“There’s been times when I was fired from gigs because, lets say I had the ability to get my foot in the door, but wasn’t living up to the expectations that people had. In that process I’d go through a lot of reassessment and then address my weak points and make them strong points. That’s a situation that happens to a lot of musicians.
Psychologically you can’t let that get you down. You have to use those situations as learning opportunities, not to develop attitudes about people, but to develop a perspective of your strengths and weaknesses. At those times I did a lot of deep analysis of my playing and tried to be as objective as possible. I’ve tried to address my weaknesses and really work hard to develop them into strengths.

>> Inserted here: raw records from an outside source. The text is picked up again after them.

(* ===== verification/Typed.v ===== *)
(** * The numbers of the client keep to their types

    What is read from a response or from the storage has the range of its Rust type, so the dates
    an app is counted by, and what the results of a check carry, stay in that range. *)

From S2P Require Import Prelude Serde Effects Time Version Protocol Storage Common UpdateCheck AppSet.
From S2P Require Import UriExt Http Cup RequestBuilder Metrics Installer Policy Machine Omaha Check.
From S2P Require Request Response.
Open Scope Z_scope.

(** ** Apps and answers *)

Definition answer_typed (r : AppResponse) : Prop := user_counting_typed (response_user_counting r).

Lemma user_counting_from_typed r :
  Response.response_typed r → user_counting_typed (user_counting_from (Response.daystart r)).
Proof. intros [Hd _]. destruct (Response.daystart r) as [d|]; [apply Hd|done]. Qed.

Lemma update_from_omaha_typed {AS} `{AppSetSpec AS} rs (a : AS) :
  Forall answer_typed rs → Forall app_typed (get_apps a) →
  Forall app_typed (get_apps (update_from_omaha rs a)).
Proof.
  intros Hrs Ha. unfold update_from_omaha. rewrite get_apps_iter_mut. apply Forall_fmap.
  eapply Forall_impl; [exact Ha|]. intros x Hx. clear Ha. unfold compose.
  induction Hrs as [|r rs Hr _ IH]; [done|]. cbn. by case_decide.
Qed.

Lemma reads_user_counting : all_read user_counting_typed user_counting_deserialize.
Proof.
  intros j u Hu. apply res_bind_Ok in Hu as ([v [c|]] & _ & Hu); case_decide; try done.
  apply res_bind_Ok in Hu as (d & Hd & [= <-]). apply (reads_option _ _ reads_u32 _ _ Hd).
Qed.
Lemma persisted_read_typed `{SerdeJson} s p :
  from_str (A := PersistedApp) s = Ok p → user_counting_typed (persisted_user_counting p).
Proof.
  intros Hp. apply res_bind_Ok in Hp as (j & _ & Hp). apply map_err_Ok in Hp.
  apply res_bind_Ok in Hp as (m & _ & Hp). apply res_bind_Ok in Hp as (c & _ & Hp).
  apply res_bind_Ok in Hp as (u & Hu & [= <-]). apply (reads_field _ _ _ _ _ reads_user_counting Hu).
Qed.
Lemma app_load_typed {ST} `{Storage ST} `{SerdeJson} (st : ST) a :
  app_typed a → app_typed (app_load st a).
Proof.
  intros Ha. unfold app_load. destruct (get_string st (app_id a)) as [s|]; [|done].
  destruct (from_str s) as [p|] eqn:Hp; [|done]. case_decide; [|done].
  by apply (persisted_read_typed s).
Qed.

(** ** The results of a check *)

Section typed.
Context `{Client}.

(** The counts and the interval of the context, and the apps. *)
Definition machine_typed (s : StateMachine) : Prop :=
  context_valid (context s) ∧ Forall app_typed (get_apps (app_set s)).

Definition result_typed (r : CheckResult) : Prop :=
  match r with Ok (r, _) => Forall answer_typed (app_responses r) | Err _ => True end.

Lemma make_app_responses_typed r action :
  Response.response_typed r → Forall answer_typed (make_app_responses r action).
Proof.
  intros Hr. apply Forall_fmap, Forall_true. intros a. by apply user_counting_from_typed.
Qed.

Lemma installed_responses_typed u apps results rs es :
  user_counting_typed u → installed_responses u apps results = Ret (rs, es) → Forall answer_typed rs.
Proof.
  intros Hu. revert results rs es. induction apps as [|a apps IH]; intros results rs es; cbn.
  - by intros [= <- <-].
  - destruct (has_update a); [destruct results as [|r results]; [done|]|];
      (destruct (installed_responses u apps results) as [[rs' es']|] eqn:Hr; [|done]);
      [destruct r|]; intros [= <- <-]; constructor; eauto.
Qed.

(** Walks to the values a computation returns. *)
Ltac returns_step :=
  match goal with
  | |- returns _ (_ ≫= _) => apply returns_then; intros
  | |- returns _ (match ?x with _ => _ end) => destruct x
  | |- returns _ (mret (Err _)) => by apply returns_ret
  end.

Lemma returns_install params apps sid response plan :
  Response.response_typed response → returns result_typed (install params apps sid response plan).
Proof.
  intros Hr. unfold install. do 5 returns_step. apply returns_then. intros [progress [ir results]].
  do 4 returns_step. unfold conclude_installation.
  apply (returns_bind (λ x : list AppResponse * list installer_error, Forall answer_typed x.1)).
  { apply returns_lift. intros [rs es]. by apply installed_responses_typed, user_counting_from_typed. }
  intros [rs es] Hrs. repeat returns_step; by apply returns_ret.
Qed.

Lemma returns_perform params apps : returns result_typed (perform_update_check params apps).
Proof.
  unfold perform_update_check. do 4 returns_step. apply returns_then. intros [r n].
  repeat returns_step. unfold handle_reply, parse_omaha_response.
  destruct (Response.parse_json_response _) as [response|e] eqn:Hp; cbn [map_err]; [|repeat returns_step].
  apply Response.parse_json_response_typed in Hp. returns_step. destruct (apps_with_update response).
  - returns_step. by apply returns_ret, make_app_responses_typed.
  - unfold plan_and_install. do 2 returns_step. destruct (try_create_install_plan _ _ _ _ _ _).
    + apply returns_then. intros d. apply returns_then. intros _.
      destruct d; [by apply returns_install|..]; repeat returns_step;
        by apply returns_ret, make_app_responses_typed.
    + repeat returns_step.
Qed.
End typed.
(** C4: an installation starts only when the installer made this plan from the response and the
    policy answered that this plan can start, just before, in every run, one that panics too. *)
Theorem install_is_authorised params apps s :
  authorised (observed milestone (trace (perform_update_check params apps) s)).
Proof. apply (path_perform params apps s). Qed.
End trace.

From S2P Require Import Examples.

Lemma update_check_follows_path_witness :
  returned (start_update_check example_params) updating_machine = Ret (Needed tt) ∧
  ∃ r l, check_path (params_source example_params) r l ∧
    observed milestone (trace (start_update_check example_params) updating_machine) =
      l ++ [Yield (UpdateCheckResult match r with Ok r => Ok r.1 | Err e => Err e end)] ∧
    Needed tt = match r with Ok r => r.2 | Err _ => NotNeeded end.
Proof.
  assert (returned (start_update_check example_params) updating_machine = Ret (Needed tt)) as Hr
    by (apply returns_needed_spec; vm_compute; reflexivity).
  exact (conj Hr (update_check_follows_path example_params updating_machine (Needed tt) Hr)).
Defined.
(* ===== verification/Wire.v ===== *)
(** * A client whose requests go to the mock server

    [connected] is the HTTP client that delivers every request to an [OmahaServer] and every answer
    back; [wired] is a client that uses it, with the standard CUP handler.  What the [http] and
    [hyper] crates do between the two ends is the class [Wire].  The theorem follows an update check
    from the apps of the client through the JSON, the server and its signature back to the result. *)

From S2P Require Import Prelude Serde Effects Time Version Protocol Storage Common UpdateCheck AppSet.
From S2P Require Import UriExt Http Cup RequestBuilder Server Metrics Installer Policy Machine Omaha Check.
From S2P Require Import Exchange Trace Requests.
From S2P Require Request Response.
Open Scope Z_scope.

(** How the server sees a request, and the client a response. *)
Class Wire `{UriCrate, HttpCrate} := {
  wire_request : HttpReq → ServerRequest;
  wire_response : ServerResponse → HttpResp;
}.
(** A request that is built for a URI is a POST of its path and query with its body; a response
    has the status, the body and the ETag it was made with. *)
Class WireLaws `{Wire} : Prop := {
  wire_post t u headers body req :
    uri_parse t = Ok u → request_post t headers body = Ok req →
    is_post (wire_request req) = true ∧ request_path (wire_request req) = uri_path u ∧
    delivered u body (wire_request req);
  wire_sent rsp : sent_back rsp (wire_response rsp);
  wire_success rsp : response_status rsp = 200 → is_success (resp_status (wire_response rsp)) = true;
}.
(** The [http] crate takes the characters of hexadecimal digits in a header. *)
Class HeaderLaws `{HeaderCrate} : Prop :=
  plain_header s : str_forall is_plain s = true → valid_header_value s = true.

Section wire.
Context `{Crates, !HexCrate, !Sha2Crate, !EcdsaSign, !UrlCrate, !HeaderCrate, !Wire}.

(** A server that panics, or fails to read a body, closes the connection. *)
#[export] Instance connected : HttpTransport OmahaServer := λ req server,
  match handle_request server (wire_request req) with
  | Ret (Ok rsp, server) => (Ok (wire_response rsp), server)
  | Ret (Err _, server) => (Err make_transport_error, server)
  | Panic _ => (Err make_transport_error, server)
  end.

(** A client with its HTTP client and its CUP handler replaced. *)
Definition wired (c : Client) : Client := {|
  PE := @PE _ c;
  TS := @TS _ c;
  HR := OmahaServer;
  IN := @IN _ c;
  IR := @IR _ c;
  PL := @PL _ c;
  TM := @TM _ c;
  MR := @MR _ c;
  ST := @ST _ c;
  AS := @AS _ c;
  CH := StandardCupv2Handler;
  RNG := @RNG _ c;
|}.

(** What a check asks about an app. *)
Definition asked_app (params : RequestParams) (a : App) : Request.App :=
  protocol_app_from (mkAppEntry a (Some (params_update_check params)) true []).

(** The server can be reached at the service URL: with CUP it has the key the client prefers, and
    without CUP it does not insist on it and is asked at its root. *)
Definition in_reach (server : OmahaServer) (handler : option StandardCupv2Handler) (url : string) : Prop :=
  etag_override server = None ∧
  ∃ u path, uri_parse url = Ok u ∧ uri_path u = String "/" path ∧ uri_query u = None ∧
    path ≠ "set_responses_by_appid"%string ∧
    match handler with
    | Some h =>
      (∃ ks, h = standard_cupv2_handler_new ks ∧ has_key_of ks server) ∧
      ∀ n, is_ok (append_query_parameter u "cup2key" (cup2_urlparam (latest_public_key_id h) n)) = true
    | None => path = EmptyString ∧ require_cup server = false
    end.

(** ** Lemmas: the request of a check *)

Lemma modify_or_push_app a m l l' :
  app_id a ∉ app_id ∘ entry_app <$> l → modify_or_push a m (l ++ l') = l ++ modify_or_push a m l'.
Proof.
  induction l as [|e l IH]; [done|]. rewrite fmap_cons, not_elem_of_cons. intros [He Hl].
  cbn. rewrite decide_False by (unfold compose in He; congruence). by rewrite IH.
Qed.
(* ===== verification/RunLoop.v ===== *)
(** * The main loop ([state_machine.rs]: [run], [wait_for_reboot] and the control handle)

    [run] waits for timers and for control requests at once ([select!]), and keeps answering
    requests while a check runs or a reboot is waited for.  It is the transition relation [step]:
    a [Phase] is the place the task waits at, with its local variables; a step takes what happens
    next, in any order the environment chooses.  The update check runs on the state machine alone,
    which the control requests do not touch, so a check is computed when it starts and its effects
    are handed out one by one, with requests in between. *)

From S2P Require Import Prelude Effects Time Version Protocol Storage Common UpdateCheck AppSet.
From S2P Require Import UriExt Http Cup RequestBuilder Metrics Installer Policy Machine Omaha Check.
From S2P Require Import Trace.
From S2P Require Request Response.
Open Scope Z_scope.

Section run_loop.
Context `{Client}.

(** The local variables of [run]. *)
Record LoopVars : Type := mkLoopVars {
  should_report_waited_for_reboot_duration : bool;
  update_finish_time : option SystemTime;
  state_machine_start_monotonic_time : Instant;
}.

Over the years I’ve been let go for not having good time, not being able to play with a click track, not being a real asset as a guy on the road that has a good attitude, you know any number of things which I’ve learned from and developed my playing and developed my personality to be easy to work with and professional as a musician on tour and in the studio.”
– Steve Smith in The Psychology of Drumming by Chris Peacock
You can download a pdf of the book on Scribd— though I don’t know if it was posted with the consent of the author. I believe Peacock is the author of the Drum Ninja site, so maybe you can get it through him, or at least make a donation for pirating his book.
Can you recommend this book?
The title sounds appealing.
Who else is in it?
Maybe we should make a list of recommended books about drumming that are not directly related to drumming itself.
There's some interesting stuff out there, but it took me years to find it.
And I'm still looking.
Hey Michael!
I was looking around for an official link to it, and couldn't find one. I probably got it off of Scribd. It's listed on Amazon, but out of stock. Seems to be connected with the Drum Ninja site, I couldn't find a link on there.
The book is OK. The interviews are really a questionnaire– questions are the same for all interviewees, no follow up. Interviewees include Mike Clark, Jimmy Cobb, Peter Erskine, Airto, Lenny White, Ed Thigpen, and a number of trendy individuals.
There are some "exercises" that aren't really exercises; they've summarized some conclusions based on the questionnaire answers, filtered through a goal-oriented self-betterment / self-help mindset. It's all mundane stuff, be confident, advance your career, be focused, take action! type of thing.
I'll put the Scribd link in the post– unless somebody can find an official way to buy it, or download it.